* **Data extract**
(** * alko-mcp: catalogue search, sync, bootstrap and scraping glue

    A shallow embedding of the TypeScript services of the repository
    (src/services/firestore.ts, src/services/data-sync.ts,
    src/services/scraper.ts, src/tools/get-availability.ts,
    src/tools/get-product.ts, src/tools/get-store-hours.ts) together with
    the properties that the design document states about them.

    Conventions.
    - A JavaScript string is a [string]: a sequence of code units below 256
      (the Latin-1 range, which holds the Finnish alphabet of the
      catalogue).  On that range [toLowerCase], [includes] and the
      whitespace class of regular expressions are the ECMAScript ones.
    - [null] and [undefined] are [None].
    - The document store, the browser and the clock are external: the
      store is a finite map from document ids to documents, the browser
      an oracle, the clock a sequence of readings. *)

From Stdlib Require Import ZArith QArith_base Ascii String.
From stdpp Require Import base option list strings gmap.

Local Open Scope string_scope.
Local Open Scope Z_scope.

(** ** JavaScript strings and arrays *)

Module Js.

(** Code units 9..13, 32 and 160: the members of [\s] below 256. *)
Definition isWhiteSpace (c : ascii) : bool :=
  let n := N_of_ascii c in
  ((9 <=? n) && (n <=? 13) || (n =? 32) || (n =? 160))%N.

(** Default case conversion on one code unit: A..Z, and the capital
    letters U+00C0..U+00DE except the multiplication sign U+00D7. *)
Definition lowerChar (c : ascii) : ascii :=
  let n := N_of_ascii c in
  if ((65 <=? n) && (n <=? 90)
      || (192 <=? n) && (n <=? 222) && negb (n =? 215))%N
  then ascii_of_N (n + 32) else c.

(** [s.toLowerCase()] *)
Fixpoint toLowerCase (s : string) : string :=
  match s with
  | EmptyString => EmptyString
  | String c s' => String (lowerChar c) (toLowerCase s')
  end.

(** [t] is a prefix of [s]. *)
Fixpoint startsWith (s t : string) : bool :=
  match t, s with
  | EmptyString, _ => true
  | String _ _, EmptyString => false
  | String c t', String d s' => Ascii.eqb c d && startsWith s' t'
  end.

(** [s.includes(t)] *)
Fixpoint includes (s t : string) : bool :=
  startsWith s t ||
  match s with
  | EmptyString => false
  | String _ s' => includes s' t
  end.

(** [s.split(/\s+/)]: the pieces between maximal runs of white space; a
    run at either end leaves an empty piece there, and the empty string
    splits into one empty piece. *)
Fixpoint splitWhiteSpace (s : string) : list string :=
  match s with
  | EmptyString => [EmptyString]
  | String c s' =>
      let r := splitWhiteSpace s' in
      if isWhiteSpace c then
        match s' with
        | String d _ => if isWhiteSpace d then r else EmptyString :: r
        | EmptyString => EmptyString :: r
        end
      else
        match r with
        | h :: t => String c h :: t
        | [] => [String c EmptyString]
        end
  end.

(** A property of a stored document that can be missing
    ([undefined]), [null] or a value. *)
Inductive Nullable (A : Type) :=
| Undefined
| Null
| Present (a : A).
Arguments Undefined {A}.
Arguments Null {A}.
Arguments Present {A} a.

(** A value that is [null] or present, as a property. *)
Definition ofOption {A} (v : option A) : Nullable A :=
  match v with Some a => Present a | None => Null end.

(** [v !== null]: true of a missing property as well. *)
Definition notNull {A} (v : Nullable A) : bool :=
  match v with Null => false | _ => true end.

(** A string is truthy when it is not empty. *)
Definition truthy (s : string) : bool :=
  match s with EmptyString => false | _ => true end.

(** [if (v)] on an optional string: present and not empty. *)
Definition truthyOpt (v : option string) : option string :=
  match v with
  | Some s => if truthy s then Some s else None
  | None => None
  end.

(** [xs.filter(Boolean)] on an array of [string | null]. *)
Fixpoint filterBoolean (xs : list (option string)) : list string :=
  match xs with
  | [] => []
  | Some s :: xs' => if truthy s then s :: filterBoolean xs' else filterBoolean xs'
  | None :: xs' => filterBoolean xs'
  end.

(** [xs.join(sep)] *)
Fixpoint join (sep : string) (xs : list string) : string :=
  match xs with
  | [] => EmptyString
  | [x] => x
  | x :: xs' => x ++ sep ++ join sep xs'
  end.

(** [xs.every(p)] *)
Definition every {A} (p : A -> bool) (xs : list A) : bool := forallb p xs.

(** [xs.some(p)] *)
Definition some {A} (p : A -> bool) (xs : list A) : bool := existsb p xs.

(** [xs.slice(start, end)] for integers [0 <= start]. *)
Definition slice {A} (xs : list A) (start stop : nat) : list A :=
  take (stop - start)%nat (drop start xs).

(** [xs.sort(cmp)]: the sort is stable; [x] goes in front of the first
    element it does not follow.  For a comparator that is a total
    preorder every stable sort returns this list. *)
Fixpoint insertBy {A} (cmp : A -> A -> Z) (x : A) (l : list A) : list A :=
  match l with
  | [] => [x]
  | y :: l' => if cmp x y <=? 0 then x :: y :: l' else y :: insertBy cmp x l'
  end.

Fixpoint sortBy {A} (cmp : A -> A -> Z) (l : list A) : list A :=
  match l with
  | [] => []
  | x :: l' => insertBy cmp x (sortBy cmp l')
  end.

(** A list whose keys never increase from left to right. *)
Fixpoint descending {A} (key : A -> Z) (l : list A) : Prop :=
  match l with
  | [] => True
  | x :: l' => Forall (fun y => key y <= key x) l' /\ descending key l'
  end.

End Js.

(** ** Catalogue items (src/types/product.ts) *)

(** Firestore [Timestamp]: microseconds since the epoch. *)
Definition Timestamp := Z.

(** [Product]; numbers that are prices or measurements are rationals.
    A nullable property is an [option]: the code treats [null] and a
    missing key alike, except for [smokiness], which [getProduct]
    compares with [null]. *)
Record Product := mkProduct {
  id : string;
  name : string;
  producer : string;
  ean : string;
  price : Q;
  pricePerLiter : Q;
  bottleSize : string;
  packagingType : option string;
  closureType : option string;
  type : string;
  subtype : option string;
  specialGroup : option string;
  beerType : option string;
  sortCode : Z;
  country : string;
  region : option string;
  vintage : option Z;
  grapes : option string;
  labelNotes : option string;
  description : option string;
  notes : option string;
  tasteProfile : option string;
  usageTips : option string;
  servingSuggestion : option string;
  foodPairings : option (list string);
  certificates : option (list string);
  ingredients : option string;
  smokiness : Js.Nullable Z;
  smokinessLabel : option string;
  alcoholPercentage : Q;
  acids : option Q;
  sugar : option Q;
  energy : option Q;
  originalGravity : option Q;
  colorEBC : option Q;
  bitternessEBU : option Q;
  assortment : string;
  isNew : bool;
  updatedAt : Timestamp;
  createdAt : Timestamp;
}.

(** ** The search engine (src/services/firestore.ts) *)

Module Search.

(** One score rule: the phrase, or else every word, occurs in [field]. *)
Definition hasPhrase (field queryLower : string) : bool :=
  Js.includes field queryLower.

Definition hasAllWords (field : string) (queryWords : list string) : bool :=
  Js.every (fun word => Js.includes field word) queryWords.

(** The [for (const field of otherFields)] loop. *)
Fixpoint scoreOtherFields (otherFields : list string)
    (queryLower : string) (queryWords : list string) : Z :=
  match otherFields with
  | [] => 20
  | field :: rest =>
      if hasPhrase field queryLower then 40
      else if hasAllWords field queryWords then 30
      else scoreOtherFields rest queryLower queryWords
  end.

Definition otherFieldsOf (product : Product) : list string :=
  map Js.toLowerCase
    (Js.filterBoolean
       [Some (country product); region product; Some (type product);
        subtype product; description product; grapes product]).

(** [FirestoreService.calculateRelevanceScore] *)
Definition calculateRelevanceScore (product : Product)
    (queryLower : string) (queryWords : list string) : Z :=
  let nameLower := Js.toLowerCase (name product) in
  let producerLower := Js.toLowerCase (producer product) in
  if hasPhrase nameLower queryLower then 100
  else if hasAllWords nameLower queryWords then 80
  else if hasPhrase producerLower queryLower then 60
  else if hasAllWords producerLower queryWords then 50
  else scoreOtherFields (otherFieldsOf product) queryLower queryWords.

(** The priority list as the documentation gives it: seven rules, tried
    in this order, the first that applies decides. *)
Definition priorityScore (product : Product)
    (queryLower : string) (queryWords : list string) : Z :=
  let nameLower := Js.toLowerCase (name product) in
  let producerLower := Js.toLowerCase (producer product) in
  let others := otherFieldsOf product in
  if hasPhrase nameLower queryLower then 100
  else if hasAllWords nameLower queryWords then 80
  else if hasPhrase producerLower queryLower then 60
  else if hasAllWords producerLower queryWords then 50
  else if Js.some (fun field => hasPhrase field queryLower) others then 40
  else if Js.some (fun field => hasAllWords field queryWords) others then 30
  else 20.

(** *** Filters, options and the store query *)

Inductive SortField := SortPrice | SortName | SortAlcohol | SortPricePerLiter.
Inductive SortOrder := Asc | Desc.

Record ProductSearchFilters := mkFilters {
  f_query : option string;
  f_type : option string;
  f_country : option string;
  f_region : option string;
  f_minPrice : option Q;
  f_maxPrice : option Q;
  f_minAlcohol : option Q;
  f_maxAlcohol : option Q;
  f_assortment : option string;
  f_specialGroup : option string;
  f_beerType : option string;
  f_isNew : option bool;
  f_isOrganic : option bool;
  f_isVegan : option bool;
  f_minSmokiness : option Z;
  f_maxSmokiness : option Z;
}.

Record ProductSearchOptions := mkOptions {
  o_sortBy : option SortField;
  o_sortOrder : option SortOrder;
  o_limit : option nat;
  o_offset : option nat;
}.

Record ProductSearchResult := mkResult {
  products : list Product;
  total : nat;
  limit : nat;
  offset : nat;
  hasMore : bool;
}.

(** What the query builder accumulates. *)
Inductive Value := VString (s : string) | VBool (b : bool) | VNumber (q : Q).
Inductive Op := OpEq | OpGe | OpLe.

Record Query := mkQuery {
  q_limit : nat;
  q_where : list (string * Op * Value);
  q_orderBy : SortField * SortOrder;
}.

Definition whereIf {A} (v : option A) (field : string) (op : Op)
    (inj : A -> Value) : list (string * Op * Value) :=
  match v with
  | Some a => [(field, op, inj a)]
  | None => []
  end.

* **The problem**
Which lines of the records contain the word "calculateRelevanceScore"? Copy each of them.

* **Exercise answer**
(** [FirestoreService.calculateRelevanceScore] *)
Definition calculateRelevanceScore (product : Product)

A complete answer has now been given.